**The task:**
Starting at the first line of the listing below and ending at the line with "(** ** Zero vectors and NaN on [double] *)", copy each line exactly.

++++++++++++++++++++

Lemma ltb_zon64 (a b : float) : zon64 a -> zero64 b -> (a <? b)%float = false.
Proof. unfold zon64, zero64. rewrite ltb_spec. apply SFltb_zero_or_nan. Qed.
Lemma ltb_nan_r64 (a b : float) : nan64 b -> (a <? b)%float = false.
Proof. unfold nan64. rewrite ltb_spec. intros ->. apply SFltb_nan_r. Qed.

(** The same predicates on the three coordinates of a point. *)
Definition zero3 (p : Point3D float) : Prop := zero64 (x p) /\ zero64 (y p) /\ zero64 (z p).
Definition fin3 (p : Point3D float) : Prop := fin64 (x p) /\ fin64 (y p) /\ fin64 (z p).
Definition nan3 (p : Point3D float) : Prop := nan64 (x p) /\ nan64 (y p) /\ nan64 (z p).

#[export] Hint Resolve zero64_fin zero64_0 mul_zero_l64 mul_zero_r64 sub_zero64 add_zero64
  sqrt_zero64 div_zero_zero64 sub_self64 mul_nan_l64 mul_nan_r64 sub_nan_l64 sub_nan_r64
  add_nan_l64 mul_zero_any64 sub_zon64 add_zon64 : geo.

(** ** The program on [double] *)

(** C20: [distanceTo] is symmetric on [double], bit for bit, for every input
    including infinities and NaN: [pow(a - b, 2)] and [pow(b - a, 2)] are the
    same double. *)
Theorem distanceTo_sym_binary64 (p q : Point3D float) : distanceTo p q = distanceTo q p.
Proof.
  unfold distanceTo, pow2. cbn [s_add s_sub s_mul s_sqrt Scalar_float].
  rewrite (sub_swap_sq_b64 (x p) (x q)), (sub_swap_sq_b64 (y p) (y q)),
    (sub_swap_sq_b64 (z p) (z q)).
  reflexivity.
Qed.

(** C24: [dotProduct] is commutative on [double]. *)
Theorem dotProduct_comm_binary64 (a b : Point3D float) : dotProduct a b = dotProduct b a.
Proof.
  unfold dotProduct. cbn [s_add s_mul Scalar_float].
  rewrite (mul_comm_b64 (x a)), (mul_comm_b64 (y a)), (mul_comm_b64 (z a)). reflexivity.
Qed.

(** ** Zero vectors and NaN on [double] *)

Lemma cross_zero_l64 (a b : Point3D float) : zero3 a -> fin3 b -> zero3 (cross a b).
Proof.
  unfold zero3, fin3, cross. cbn [s_sub s_mul Scalar_float x y z].
  intros (? & ? & ?) (? & ? & ?). repeat split; auto with geo.
Qed.

Lemma cross_zero_r64 (a b : Point3D float) : fin3 a -> zero3 b -> zero3 (cross a b).
Proof.
  unfold zero3, fin3, cross. cbn [s_sub s_mul Scalar_float x y z].
  intros (? & ? & ?) (? & ? & ?). repeat split; auto with geo.
Qed.

Lemma sub_self3 (p : Point3D float) : fin3 p -> zero3 (sub p p).
Proof.
  unfold zero3, fin3, sub. cbn [s_sub Scalar_float x y z].
  intros (? & ? & ?). repeat split; auto with geo.
Qed.

(** The length of a zero vector is a zero, so [normalVector] divides zero by
    zero and is NaN. *)
Lemma normalVector_nan64 (a b : Point3D float) : zero3 (cross a b) -> nan3 (normalVector a b).
Proof.
  unfold normalVector. set (c := cross a b). clearbody c. intros (Hx & Hy & Hz).
  assert (Hn : zero64 (distanceTo c origin)).
  { unfold distanceTo, pow2, origin, point_of_Z.
    cbn [s_of_Z s_add s_sub s_mul s_sqrt Scalar_float x y z]. auto 7 with geo. }
  unfold div, nan3. cbn [s_div Scalar_float x y z]. auto with geo.
Qed.

(** A NaN third argument makes [determinant] NaN. *)
Lemma determinant_nan64 (a b c : Point3D float) : nan3 c -> nan64 (determinant a b c).
Proof.
  unfold determinant. cbn [s_add s_sub s_mul Scalar_float]. intros (Hx & Hy & Hz).
  auto 8 with geo.
Qed.

(** A zero first argument makes [determinant] a zero or NaN. *)
Lemma determinant_zero_l64 (a b c : Point3D float) : zero3 a -> zon64 (determinant a b c).
Proof.
  unfold determinant. cbn [s_add s_sub s_mul Scalar_float]. intros (Hx & Hy & Hz).
  auto 8 with geo.
Qed.

(** A zero second or third argument, the others finite, makes
    [determinant] a zero. *)
Lemma zero_zon64 (a : float) : zero64 a -> zon64 a.
Proof. unfold zero64, zon64. destruct (Prim2SF a); cbn; tauto. Qed.

Lemma determinant_zero_m64 (a b c : Point3D float) :
  fin3 a -> zero3 b -> fin3 c -> zon64 (determinant a b c).
Proof.
  unfold determinant, fin3, zero3. cbn [s_add s_sub s_mul Scalar_float].
  intros (? & ? & ?) (? & ? & ?) (? & ? & ?). apply zero_zon64. auto 10 with geo.
Qed.

Lemma determinant_zero_r64 (a b c : Point3D float) :
  fin3 a -> fin3 b -> zero3 c -> zon64 (determinant a b c).
Proof.
  unfold determinant, fin3, zero3. cbn [s_add s_sub s_mul Scalar_float].
  intros (? & ? & ?) (? & ? & ?) (? & ? & ?). apply zero_zon64. auto 10 with geo.
Qed.

Lemma sign_zero_cross64 (a b : Point3D float) : zero3 (cross a b) -> sign a b = (-1)%Z.
Proof.
  intros H. unfold sign. cbn [s_ltb s_of_Z Scalar_float].
  rewrite ltb_nan_r64; [reflexivity|]. apply determinant_nan64, normalVector_nan64, H.
Qed.

(** C21: On [double], [sign a b] is [-1] whenever [cross a b] is a zero vector
    (of zeros of any sign), whatever [a] and [b]: [normalVector] is then
    [0 / 0], NaN, and NaN propagates through [determinant] to the test
    [> 0], which fails. *)
Theorem sign_cross_zero_binary64 (a b : Point3D float) :
  zero3 (cross a b) -> sign a b = (-1)%Z.
Proof. apply sign_zero_cross64. Qed.

Lemma sign_cross_zero_binary64_witness :
  sign (point_of_Z (F:=float) 0 0 0) (point_of_Z 1 2 3) = (-1)%Z.
Proof. apply sign_cross_zero_binary64. vm_compute. tauto. Defined.

(** [u] is the IEEE negation of [v], or both are zeros (of the same sign). *)
Definition neg64 (u v : float) : Prop :=
  Prim2SF u = SFopp (Prim2SF v) \/ (zero64 u /\ zero64 v).

Lemma neg64_sub (u v : float) : neg64 (v - u)%float (u - v)%float.
Proof. unfold neg64, zero64. rewrite !sub_spec. apply SFsub_swap. Qed.

(** [b - a] is finite when [a - b] is. *)
Lemma fin64_sub_swap (a b : float) : fin64 (a - b)%float -> fin64 (b - a)%float.
Proof.
  unfold fin64. destruct (neg64_sub a b) as [->|[Hz _]]; [|intros _; apply zero64_fin, Hz].
  destruct (Prim2SF (a - b)%float); cbn; tauto.
Qed.

Lemma fin3_sub_swap (p q : Point3D float) : fin3 (sub p q) -> fin3 (sub q p).
Proof.
  unfold fin3, sub. cbn [s_sub Scalar_float x y z].
  intros (? & ? & ?). repeat split; apply fin64_sub_swap; assumption.
Qed.

(** [sign] is [-1] as soon as one of its arguments is a zero vector and
    the other is finite. *)
Lemma sign_zero_l64 (a b : Point3D float) : zero3 a -> fin3 b -> sign a b = (-1)%Z.
Proof. intros Ha Hb. apply sign_zero_cross64, cross_zero_l64; assumption. Qed.

Lemma sign_zero_r64 (a b : Point3D float) : fin3 a -> zero3 b -> sign a b = (-1)%Z.
Proof. intros Ha Hb. apply sign_zero_cross64, cross_zero_r64; assumption. Qed.

(** C23: [cross] is anticommutative on [double]: every coordinate of
    [cross b a] is the exact negation of the same coordinate of
    [cross a b], except that the two may be the same zero, [+0] where the
    exact model has [-0]; no rounding error appears. *)
Theorem cross_anticomm_binary64 (a b : Point3D float) :
  neg64 (x (cross b a)) (x (cross a b)) /\ neg64 (y (cross b a)) (y (cross a b)) /\
  neg64 (z (cross b a)) (z (cross a b)).
Proof.
  unfold cross. cbn [s_sub s_mul Scalar_float x y z].
  rewrite (mul_comm_b64 (y b)), (mul_comm_b64 (z b) (y a)), (mul_comm_b64 (z b) (x a)),
    (mul_comm_b64 (x b) (z a)), (mul_comm_b64 (x b) (y a)), (mul_comm_b64 (y b) (x a)).
  repeat split; apply neg64_sub.
Qed.
(* ===== verification/Adjustment.v ===== *)
(** * Adjustment: the contract the spec sets for [improveEquilateral]

    [spec.md] (component design of [Triangle], and its section on
    invariants) asks of [improveEquilateral] what the code does not do: the
    loop must recompute the deviation at each iteration, stop once it is at
    most the tolerance, move at least one corner by a displacement
    proportional to [delta] (for example all corners toward the centroid),
    and stop after an iteration cap with a non-convergence outcome;
    applied to a triangle that is already equilateral enough it must
    return it unchanged.  This file states that contract
    ([improve_contract]) on outcomes [Converged] and [NonConverged], models
    the algorithm the spec describes with its suggested centroid
    correction ([improve_spec_loop], from the spec, not from [src/]), and
    relates both to the code:
    - the spec's algorithm meets the contract for every cap;
    - the code meets it exactly on the triangles that need no adjustment;
    - the centroid correction is a homothety, which keeps the deviation,
      so the spec's algorithm with it never converges on a triangle above
      the tolerance. *)

From Stdlib Require Import ZArith Reals Lra.
From S2P Require Import Prelude Scalars Point3D Geometry Triangle.

(** The outcomes of the intended method: the adjusted triangle, or the
    triangle reached when the iteration cap is hit. *)
Inductive improve_outcome (F : Type) : Type :=
| Converged (t : Triangle F)
| NonConverged (t : Triangle F).
Arguments Converged {F} t.
Arguments NonConverged {F} t.

Section AdjustmentOps.
Context {F : Type} `{Scalar F}.
Local Open Scope scalar_scope.

(** The centroid of the three corners. *)
Definition centroid (t : Triangle F) : Point3D F :=
  div (add (add (p1 t) (p2 t)) (p3 t)) (s_of_Z 3).

(** The spec's example correction: every corner nudged toward the centroid
    by [delta], with the program's own [vector_tweak] (the spec's [nudge])
    in its copying mode. *)
Definition centroid_nudge (delta : F) (t : Triangle F) : Triangle F :=
  let c := centroid t in
  mkTriangle (snd (vector_tweak (p1 t) (sub c (p1 t)) delta false))
             (snd (vector_tweak (p2 t) (sub c (p2 t)) delta false))
             (snd (vector_tweak (p3 t) (sub c (p3 t)) delta false)).

(** The intended loop: recompute the deviation, stop when it is at most the
    tolerance, otherwise correct and iterate; after [cap] corrections,
    report non-convergence. *)
Fixpoint improve_spec_loop (cap : nat) (delta tolerance : F) (t : Triangle F)
    : improve_outcome F :=
  if tolerance <? isEquilateral t then
    match cap with
    | O => NonConverged t
    | S cap' => improve_spec_loop cap' delta tolerance (centroid_nudge delta t)
    end
  else Converged t.

(** The outcome of the code's [improveEquilateral()] with its default
    arguments: the returned triangle, always reported as converged (the
    code has no other outcome). *)
Definition code_outcome (fuel : nat) (t : Triangle F) : option (improve_outcome F) :=
  option_map (fun r => Converged (snd r)) (improveEquilateral_default fuel t).

End AdjustmentOps.

(** The contract of the spec on an outcome [o] for the input [t]: a
    converged triangle is within the tolerance; non-convergence is reported
    only for an input above it; an input within the tolerance is returned
    unchanged. *)
Definition improve_contract (tolerance : R) (t : Triangle R) (o : improve_outcome R) : Prop :=
  match o with
  | Converged r => isEquilateral r <= tolerance
  | NonConverged _ => tolerance < isEquilateral t
  end /\ (isEquilateral t <= tolerance -> o = Converged t).

(** ** Lemmas *)

Open Scope R_scope.

Lemma centroid_nudge_side (p q c : Point3D R) (delta : R) :
  delta <= 1 ->
  distanceTo (snd (vector_tweak p (sub c p) delta false)) (snd (vector_tweak q (sub c q) delta false))
  = (1 - delta) * distanceTo p q.
Proof.
  intros Hd. apply distanceTo_dist2_scale; [lra|].
  unfold dist2, vector_tweak, sub. rsimpl. cbn [snd x y z]. ring.
Qed.

(** A nudge of every corner toward the centroid by [delta < 1] scales the
    triangle by [1 - delta] about the centroid: its deviation is the same. *)
Lemma centroid_nudge_dev (delta : R) (t : Triangle R) :
  delta < 1 -> isEquilateral (centroid_nudge delta t) = isEquilateral t.
Proof.
  intros Hd. apply (isEquilateral_sides_scale _ _ (1 - delta)); [lra| | |];
    unfold side1, side2, side3, centroid_nudge; cbn [p1 p2 p3]; apply centroid_nudge_side; lra.
Qed.

Lemma improve_spec_loop_contract (cap : nat) (delta tolerance : R) (t : Triangle R) :
  improve_contract tolerance t (improve_spec_loop cap delta tolerance t).
Proof.
  revert t. induction cap as [|cap IH]; intros t; cbn [improve_spec_loop]; rsimpl;
    destruct (Rltb tolerance (isEquilateral t)) eqn:E.
  all: unfold improve_contract; cbn beta iota.
  all: try (apply Rltb_false in E; split; [lra|reflexivity]).
  all: apply Rltb_true in E.
  - split; [lra|intros; exfalso; lra].
  - destruct (IH (centroid_nudge delta t)) as [Hc _]. split; [|intros; exfalso; lra].
    unfold improve_contract in Hc.
    destruct (improve_spec_loop cap delta tolerance (centroid_nudge delta t)); [exact Hc|exact E].
Qed.

Lemma spec_loop_centroid_stuck (cap : nat) (delta tolerance : R) (t : Triangle R) :
  tolerance < isEquilateral t -> delta < 1 ->
  exists t', improve_spec_loop cap delta tolerance t = NonConverged t' /\
             isEquilateral t' = isEquilateral t.
Proof.
  intros Ht Hd. revert t Ht. induction cap as [|cap IH]; intros t Ht; cbn [improve_spec_loop];
    rsimpl; destruct (Rltb tolerance (isEquilateral t)) eqn:E;
    try (apply Rltb_false in E; exfalso; lra).
  - exists t. split; reflexivity.
  - rewrite <- (centroid_nudge_dev delta t Hd) in Ht |- *. exact (IH _ Ht).
Qed.

Lemma code_outcome_ret (fuel : nat) (t : Triangle R) :
  code_outcome (S fuel) t = Some (Converged t).
Proof. unfold code_outcome, improveEquilateral_default. rewrite improveEquilateral_ret. reflexivity. Qed.

(** ** The code and the spec's algorithm against the contract *)

(** The algorithm the spec describes meets its contract, for every
    iteration cap, [delta] and tolerance: a converged outcome is within the
    tolerance, non-convergence is reported only for inputs above it, and an
    input within the tolerance is returned unchanged. *)
Theorem improve_spec_loop_sound (cap : nat) (delta tolerance : R) (t : Triangle R) :
  improve_contract tolerance t (improve_spec_loop cap delta tolerance t).
Proof. apply improve_spec_loop_contract. Qed.

(** The code refines the contract exactly on the triangles that need no
    adjustment: [improveEquilateral()] (with one iteration of fuel or more)
    returns an outcome, and that outcome meets the contract of the spec if
    and only if the deviation of the input is already at most the default
    tolerance [1e-3]. *)
Theorem improveEquilateral_contract_iff (fuel : nat) (t : Triangle R) :
  exists o, code_outcome (S fuel) t = Some o /\
    (improve_contract default_tolerance t o <-> isEquilateral t <= default_tolerance).
Proof.
  exists (Converged t). split; [apply code_outcome_ret|]. unfold improve_contract. cbn beta iota.
  split; [intros [H _]; exact H|intros H; split; [exact H|reflexivity]].
Qed.

(** C11: The correction the spec suggests cannot meet the spec's own
    requirement to reduce the deviation: nudging every corner toward the
    centroid by [delta < 1] is a homothety of ratio [1 - delta], which
    keeps the deviation, so the spec's algorithm reports non-convergence
    for every triangle above the tolerance, whatever the cap, with the
    deviation unchanged. *)
Theorem improve_spec_loop_centroid_stuck (cap : nat) (delta tolerance : R) (t : Triangle R) :
  tolerance < isEquilateral t -> delta < 1 ->
  exists t', improve_spec_loop cap delta tolerance t = NonConverged t' /\
             isEquilateral t' = isEquilateral t.
Proof. apply spec_loop_centroid_stuck. Qed.

(** ** Witnesses *)

(** The right triangle with sides [3], [4] and [5], deviation [2 / 5]. *)
Definition tri345 : Triangle R := mkTriangle (point_of_Z 0 0 0) (point_of_Z 3 0 0) (point_of_Z 0 4 0).

Lemma sqrt_sq_Z (n : R) (m : R) : 0 <= m -> n = m * m -> sqrt n = m.
Proof. intros Hm ->. apply sqrt_square, Hm. Qed.

Lemma tri345_dev : isEquilateral tri345 = 2 / 5.
Proof.
  rewrite isEquilateral_R. unfold side1, side2, side3, tri345. cbn [p1 p2 p3].
  rewrite !distanceTo_R. unfold dist2, point_of_Z. rsimpl. cbn [x y z].
  rewrite (sqrt_sq_Z _ 3), (sqrt_sq_Z _ 5), (sqrt_sq_Z _ 4) by lra.
  unfold Rmax, Rmin. repeat destruct Rle_dec; lra.
Qed.

Lemma improve_spec_loop_centroid_stuck_witness :
  exists t', improve_spec_loop 100 (1 / 10000) (1 / 1000) tri345 = NonConverged t' /\
             isEquilateral t' = isEquilateral tri345.
Proof. apply improve_spec_loop_centroid_stuck; [rewrite tri345_dev|]; lra. Defined.
Lemma writeToFile_cases (env : Env) (path content : bytes) (appendMode : bool) (st : St) :
  let old := if appendMode then priorContent st path else [] in
  exists st' r,
    writeToFile env path content appendMode st = (st', Ret r) /\
    out st' = out st /\ errout st' = errout st /\ clipLog st' = clipLog st /\
    dirs st' = dirs st ++ fst (mkdirAll env (filepathDir path)) /\
    (forall p, p <> path -> files st' p = files st p) /\
    ((r = None /\ files st' path = Some (old ++ content)) \/
     (exists msg, r = Some (ErrMsg msg) /\ files st' = files st) \/
     (exists k msg, (k < length content)%nat /\ r = Some (ErrMsg msg) /\
                    files st' path = Some (old ++ firstn k content))).
Proof.
  intros old. unfold writeToFile.
  destruct (mkdirAll env (filepathDir path)) as [made [msg|]] eqn:Em.
  { do 2 eexists. split; [reflexivity|]. simpl.
    do 4 (split; [reflexivity|]). split; [intros; reflexivity|].
    right; left. eauto. }
  destruct (openErr env path) as [msg|].
  { do 2 eexists. split; [reflexivity|]. simpl.
    do 4 (split; [reflexivity|]). split; [intros; reflexivity|].
    right; left. eauto. }
  assert (Hp : forall w p, p <> path ->
     (if bytes_eqb p path then Some (old ++ w) else files st p) = files st p).
  { intros w q Hq. destruct (bytes_eqb q path) eqn:E; [|reflexivity].
    apply bytes_eqb_eq in E. contradiction. }
  assert (Ho : (if appendMode then match files st path with Some c => c | None => [] end else []) = old)
    by reflexivity.
  destruct (room env path) as [[k msg]|].
  - destruct (k <? length content)%nat eqn:Ek.
    + do 2 eexists. split; [reflexivity|]. simpl.
      do 4 (split; [reflexivity|]). split; [intros q Hq; apply Hp, Hq|].
      right; right. exists k, msg. apply Nat.ltb_lt in Ek.
      split; [exact Ek|split; [reflexivity|]]. rewrite bytes_eqb_refl. reflexivity.
    + do 2 eexists. split; [reflexivity|]. simpl.
      do 4 (split; [reflexivity|]). split; [intros q Hq; apply Hp, Hq|].
      left. split; [reflexivity|]. rewrite bytes_eqb_refl. reflexivity.
  - do 2 eexists. split; [reflexivity|]. simpl.
    do 4 (split; [reflexivity|]). split; [intros q Hq; apply Hp, Hq|].
    left. split; [reflexivity|]. rewrite bytes_eqb_refl. reflexivity.
Qed.


(** ** main: failures after the command ran *)

Lemma bind_ret_eq {A B} (m : M A) (k : A -> M B) (st st1 : St) (a : A) :
  m st = (st1, Ret a) -> bind m k st = k a st1.
Proof. intros H. unfold bind. rewrite H. reflexivity. Qed.


Lemma delay_step (config : Config) (st : St) :
  exists st2,
    (if (0 <? delay config) && verbose config
     then print (s2b "Waiting " ++ itoa (delay config) ++ s2b " seconds..." ++ [nl])
     else ret tt) st = (st2, Ret tt) /\
    files st2 = files st /\ clipLog st2 = clipLog st /\ errout st2 = errout st.
Proof. destruct ((0 <? delay config) && verbose config); eexists; split; try reflexivity; simpl; auto. Qed.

++++++++++++++++++++

**Response to the exercise:**
Lemma ltb_zon64 (a b : float) : zon64 a -> zero64 b -> (a <? b)%float = false.
Proof. unfold zon64, zero64. rewrite ltb_spec. apply SFltb_zero_or_nan. Qed.
Lemma ltb_nan_r64 (a b : float) : nan64 b -> (a <? b)%float = false.
Proof. unfold nan64. rewrite ltb_spec. intros ->. apply SFltb_nan_r. Qed.

(** The same predicates on the three coordinates of a point. *)
Definition zero3 (p : Point3D float) : Prop := zero64 (x p) /\ zero64 (y p) /\ zero64 (z p).
Definition fin3 (p : Point3D float) : Prop := fin64 (x p) /\ fin64 (y p) /\ fin64 (z p).
Definition nan3 (p : Point3D float) : Prop := nan64 (x p) /\ nan64 (y p) /\ nan64 (z p).

#[export] Hint Resolve zero64_fin zero64_0 mul_zero_l64 mul_zero_r64 sub_zero64 add_zero64
  sqrt_zero64 div_zero_zero64 sub_self64 mul_nan_l64 mul_nan_r64 sub_nan_l64 sub_nan_r64
  add_nan_l64 mul_zero_any64 sub_zon64 add_zon64 : geo.

(** ** The program on [double] *)

(** C20: [distanceTo] is symmetric on [double], bit for bit, for every input
    including infinities and NaN: [pow(a - b, 2)] and [pow(b - a, 2)] are the
    same double. *)
Theorem distanceTo_sym_binary64 (p q : Point3D float) : distanceTo p q = distanceTo q p.
Proof.
  unfold distanceTo, pow2. cbn [s_add s_sub s_mul s_sqrt Scalar_float].
  rewrite (sub_swap_sq_b64 (x p) (x q)), (sub_swap_sq_b64 (y p) (y q)),
    (sub_swap_sq_b64 (z p) (z q)).
  reflexivity.
Qed.

(** C24: [dotProduct] is commutative on [double]. *)
Theorem dotProduct_comm_binary64 (a b : Point3D float) : dotProduct a b = dotProduct b a.
Proof.
  unfold dotProduct. cbn [s_add s_mul Scalar_float].
  rewrite (mul_comm_b64 (x a)), (mul_comm_b64 (y a)), (mul_comm_b64 (z a)). reflexivity.
Qed.

(** ** Zero vectors and NaN on [double] *)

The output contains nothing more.